# Ever get the feeling that being the spouse of a teacher sucks



## Lostinthought61 (Nov 5, 2013)

I give this husband HUGE Marks!!! for ratting out his own wife.....don't look like she will be getting any gift under the tree this year. 

https://nypost.com/2017/12/18/ex-christian-school-teachers-husband-busts-her-in-bed-with-teen/

https://www.nrtoday.com/news/crime/...cle_89e5147f-749e-527b-a168-fab5c821a9b8.html

Honestly will someone please explain to me the appeal of having sex with a teenager...it goes beyond sick.


----------



## Diana7 (Apr 19, 2016)

It is sick, and as its been going on for a year he was only 14 at that time. The poor husband as well.


----------



## Red Sonja (Sep 8, 2012)

My opinion, for what it's worth, is that for the teacher (adult) the relationship is more about power and control than about the sex.


----------



## Lostinthought61 (Nov 5, 2013)

Red Sonja said:


> My opinion, for what it's worth, is that for the teacher (adult) the relationship is more about power and control than about the sex.


fair point Red.... but then what does that say about the mentality of the teacher? and if that is the case shouldn't there be some litmus test to rule out certain personalities.


----------



## skerzoid (Feb 7, 2017)

Teacher Here.

Just another example of double standards in American society. When a male teacher is caught in this type of activity, he is prosecuted to the full extent of the law and treated as the criminal he is. When it is a female teacher, likely as not, she is not prosecuted to the full extent of the law. However, there are signs of change.
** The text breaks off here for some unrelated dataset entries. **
Lemma execute_keeps (now : timestamptz) (n h : string) (m0 : mutation)
    (db db' : database) :
  capture_installed n h db →
  execute now n m0 db = Ok db' →
  same_shape (tables db) (tables db')
  ∧ ∀ m, m ≠ h → m ≠ n → rows_of m db = [] → rows_of m db' = [].
Proof.
  intros Hc H. pose proof Hc as (t & Ht & Htg & Hsc).
  unfold execute in H. rewrite Ht in H.
  apply bind_Ok in H as (t' & Hpk & H).
  apply check_primary_key_Ok in Hpk as [-> _].
  set (mid := set_tables _ db) in H.
  assert (Hshape : same_shape (tables db) (tables mid)).
  { subst mid. simpl. by eapply same_shape_insert. }
  assert (Hmid : capture_installed n h mid).
  { exists (set_rows (mutate_rows m0 (rows t)) t). subst mid. simpl.
    rewrite lookup_insert_eq. split_and!; [done..|].
    by rewrite <- (in_scope_shape _ _ _ _ Hshape). }
  destruct (fire_all_keeps _ _ _ _ _ _ Hmid H) as (Hs' & He'). split.
  - eapply same_shape_trans; eauto.
  - intros m Hm Hn He. apply He'; [done|]. unfold rows_of in *. subst mid.
    simpl. by rewrite lookup_insert_ne.
Qed.

Lemma atomically_execute_descendants (now : timestamptz) (n h : string)
    (m : mutation) (db : database) :
  capture_installed n h db → descendants_empty h db →
  descendants_empty h (atomically (execute now n m) db).
Proof.
  intros Hc Hd. unfold atomically.
  destruct (execute now n m db) as [d|e] eqn:He; [|done].
  destruct (execute_keeps _ _ _ _ _ _ Hc He) as (Hs & Hk).
  intros m' Hsc Hne. rewrite <- (in_scope_shape _ _ _ _ Hs) in Hsc.
  apply Hk; [done | | by apply Hd].
  intros ->. destruct Hc as (_ & _ & _ & Hn). congruence.
Qed.

Lemma trace_descendants (n h : string) (steps : list (timestamptz * mutation))
    (db : database) :
  capture_installed n h db → has_primary_key n db →
  interval_invariant (rows_of n db) (rows_of h db) →
  descendants_empty h db →
  Forall (descendants_empty h) (trace n steps db).
Proof.
  revert db. induction steps as [|[now m] steps IH]; intros db Hc Hpk Hinv Hd;
    simpl; [constructor|].
  destruct (atomically_execute_invariant now n h m db Hc Hpk Hinv)
    as (Hc' & Hpk' & Hinv').
  pose proof (atomically_execute_descendants now n h m db Hc Hd) as Hd'.
  constructor; [done|]. by apply IH.
Qed.

(** ** Statements on a table without triggers *)

Lemma fire_none (now : timestamptz) (n : string)
    (es : list (tg_op * option row * option row)) (d : database) :
  (∃ t, tables d !! n = Some t ∧ triggers t = []) →
  foldM (fun d e => fire_triggers now n e.1.1 e.1.2 e.2 d) d es = Ok d.
Proof.
  intros (t & Ht & Htg). induction es as [|e es IH]; simpl; [done|].
  assert (He : fire_triggers now n e.1.1 e.1.2 e.2 d = Ok d).
  { unfold fire_triggers. by rewrite Ht, Htg. }
  rewrite He. simpl. exact IH.
Qed.

Lemma execute_without_triggers (now : timestamptz) (n : string) (m : mutation)
    (db : database) (t : table) :
  tables db !! n = Some t →
  (primary_key t = true → unique_ids (mutate_rows m (rows t)) = true) →
  ∃ plain, execute now n m (without_triggers n db) = Ok plain
           ∧ rows_of n plain = mutate_rows m (rows t).
Proof.
  intros Ht Hpk. unfold execute, without_triggers. simpl.
  rewrite lookup_alter_eq, Ht. simpl.
  unfold check_primary_key. simpl.
  destruct (primary_key t) eqn:Hp; simpl.
  - rewrite (Hpk eq_refl). simpl. eexists. split.
    + apply fire_none. eexists. simpl. rewrite lookup_insert_eq. eauto.
    + unfold rows_of. simpl. by rewrite lookup_insert_eq.
  - eexists. split.
    + apply fire_none. eexists. simpl. rewrite lookup_insert_eq. eauto.
    + unfold rows_of. simpl. by rewrite lookup_insert_eq.
Qed.

Lemma transaction_captured (now : timestamptz) (n h : string)
    (ms : list mutation) (db db' : database) :
  capture_installed n h db →
  foldM (fun d s => execute now s.1 s.2 d) db (map (pair n) ms) = Ok db' →
  captured now ms (rows_of n db) (rows_of h db)
  = Ok (rows_of n db', rows_of h db').
Proof.
  revert db. induction ms as [|m ms IH]; intros db Hc H; simpl in H.
  - by injection H as <-.
  - apply bind_Ok in H as (d & Hd & H). simpl in Hd.
    destruct (execute_captured _ _ _ _ _ _ Hc Hd) as (Hc' & Hrn & Hh & _).
    simpl. rewrite Hh. simpl. rewrite <- Hrn. by apply IH.
Qed.

Lemma update_history_of_row_delete (now : timestamptz) (tg : trigger_data)
    (db db' : database) (ret : option row) :
  TG_OP tg = DELETE →
  update_history_of_row now tg db = Ok (db', ret) →
  ∃ old, OLD tg = Some old
         ∧ update_sys_period now (argv tg 1) (argv tg 0) (id old) db = Ok db'.
Proof.
  unfold update_history_of_row. intros Hop H. rewrite Hop in H. simpl in H.
  destruct (negb (TG_NARGS tg =? 3)%nat); [discriminate|].
  apply bind_Ok in H as (db1 & H1 & H). injection H as <- <-.
  apply bind_Ok in H1 as (old & Hold & H1).
  destruct (OLD tg) as [o|]; [|discriminate]. injection Hold as ->. eauto.
Qed.

(** * The capture protocol *)

(** C1, evaluated on the code.  The claim is that a [Modify] closes only the
    open history row of the identity and leaves its closed rows as they are.
    On the widget of scenario 1, created at 0 and modified at 1 and at 2, the
    second modification rewrites the row that the first one closed:
    [[0, 1)] becomes [[0, 2)], and then overlaps [[1, 2)].  The statement of
    lines 302-306 selects by [id] alone. *)
Theorem modify_rewrites_closed_interval :
  map (rows_of "widget_history")
      (trace "widget"
             [(0, Create (Row 1 ["foo"] None));
              (1, Modify 1 (Row 1 ["bar"] None));
              (2, Modify 1 (Row 1 ["baz"] None))]
             (widget_db [] []))
  = [ [Row 1 ["foo"] (Some (range (Some 0) None))];
      [Row 1 ["foo"] (Some (range (Some 0) (Some 1)));
       Row 1 ["bar"] (Some (range (Some 1) None))];
      [Row 1 ["foo"] (Some (range (Some 0) (Some 2)));
       Row 1 ["bar"] (Some (range (Some 1) (Some 2)));
       Row 1 ["baz"] (Some (range (Some 2) None))] ]
  ∧ overlaps (range (Some 0) (Some 2)) (range (Some 1) (Some 2)).
Proof.
  split; [vm_compute; reflexivity|]. exists 1. split; reflexivity.
Qed.

(** C2 (invariant I1).  Along every sequence of Create, Modify and Remove
    statements on a versioned live table with a primary key, started with an
    empty history (the history table and its descendants hold no row), after
    each statement every identity has at most one history row whose interval
    is open: at most one in the history table itself, and none in the tables
    that inherit from it. *)
Theorem open_interval_unique (n h : string)
    (steps : list (timestamptz * mutation)) (db : database) :
  capture_installed n h db → has_primary_key n db →
  (∀ m, in_scope (tables db) h m = true → rows_of m db = []) →
  Forall (fun d =>
            ∀ k, (length (open_rows_of k (rows_of h d)) ≤ 1)%nat
                 ∧ ∀ m, in_scope (tables d) h m = true → m ≠ h →
                        open_rows_of k (rows_of m d) = [])
         (trace n steps db).
Proof.
  intros Hc Hpk He.
  assert (Hinv : interval_invariant (rows_of n db) (rows_of h db)).
  { rewrite (He h (in_scope_self _ _)). apply interval_invariant_nil. }
  assert (Hd : descendants_empty h db) by (intros m Hm _; by apply He).
  pose proof (trace_invariant n h steps db Hc Hpk Hinv) as H1.
  pose proof (trace_descendants n h steps db Hc Hpk Hinv Hd) as H2.
  rewrite Forall_forall in H1, H2. apply Forall_forall. intros d Hin k. split.
  - apply (H1 d Hin).
  - intros m Hm Hne. by rewrite (H2 d Hin m Hm Hne).
Qed.

Lemma open_interval_unique_witness :
  Forall (fun d =>
            ∀ k, (length (open_rows_of k (rows_of "widget_history" d)) ≤ 1)%nat
                 ∧ ∀ m, in_scope (tables d) "widget_history" m = true →
                        m ≠ "widget_history" →
                        open_rows_of k (rows_of m d) = [])
         (trace "widget"
                [(0, Create (Row 1 ["foo"] None));
                 (1, Modify 1 (Row 1 ["bar"] None));
                 (2, Remove 1);
                 (3, Create (Row 1 ["qux"] None))]
                (widget_db [] [])).
Proof.
  apply (open_interval_unique "widget" "widget_history").
  - eexists. split_and!; [vm_compute; reflexivity | reflexivity | vm_compute; reflexivity].
  - eexists. split; [vm_compute; reflexivity | reflexivity].
  - intros m Hm. unfold rows_of.
    destruct (decide (m = "widget_history")) as [->|Hh]; [vm_compute; reflexivity|].
    destruct (decide (m = "widget")) as [->|Hw]; [vm_compute; reflexivity|].
    unfold widget_db. simpl. by rewrite !lookup_insert_ne, lookup_empty by done.
Defined.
As women wish equal treatment, they have to accept equal legal standards. As women are now demanding change in how they are treated by men in power over them, they have to be held to the same standards. More jail time for this type of behavior is a step in the right direction. Also, women found to be sleeping their way up the corporate ladder should be exposed. Also, it should be pointed out how accepted the idea of women being attracted to powerful, wealthy, or famous men should not be forgotten. "Groupies" have been around for a long time. They encourage the types of treatment now being exposed in Hollywood and Washington D.C.


----------



## BradWesley2 (Jul 15, 2016)

Red Sonja said:


> My opinion, for what it's worth, is that for the teacher (adult) the relationship is more about power and control than about the sex.


You are spot on RS. Power and control is the most popular reason. They exercise that in the classroom, and a small percentage will elevate to include a personal, sexual relationship.


----------



## sokillme (Jun 10, 2016)

Lostinthought61 said:


> fair point Red.... but then what does that say about the mentality of the teacher? and if that is the case shouldn't there be some litmus test to rule out certain personalities.


Yep, quite a lot of narcissists in education. Think about it you have a room full of people stuck listening to you. This just takes it to the extreme.


----------



## BradWesley2 (Jul 15, 2016)

Lostinthought61 said:


> fair point Red.... but then what does that say about the mentality of the teacher? and if that is the case shouldn't there be some litmus test to rule out certain personalities.


Many school districts in the US use third party teacher employment agencies to interview and hire teachers. 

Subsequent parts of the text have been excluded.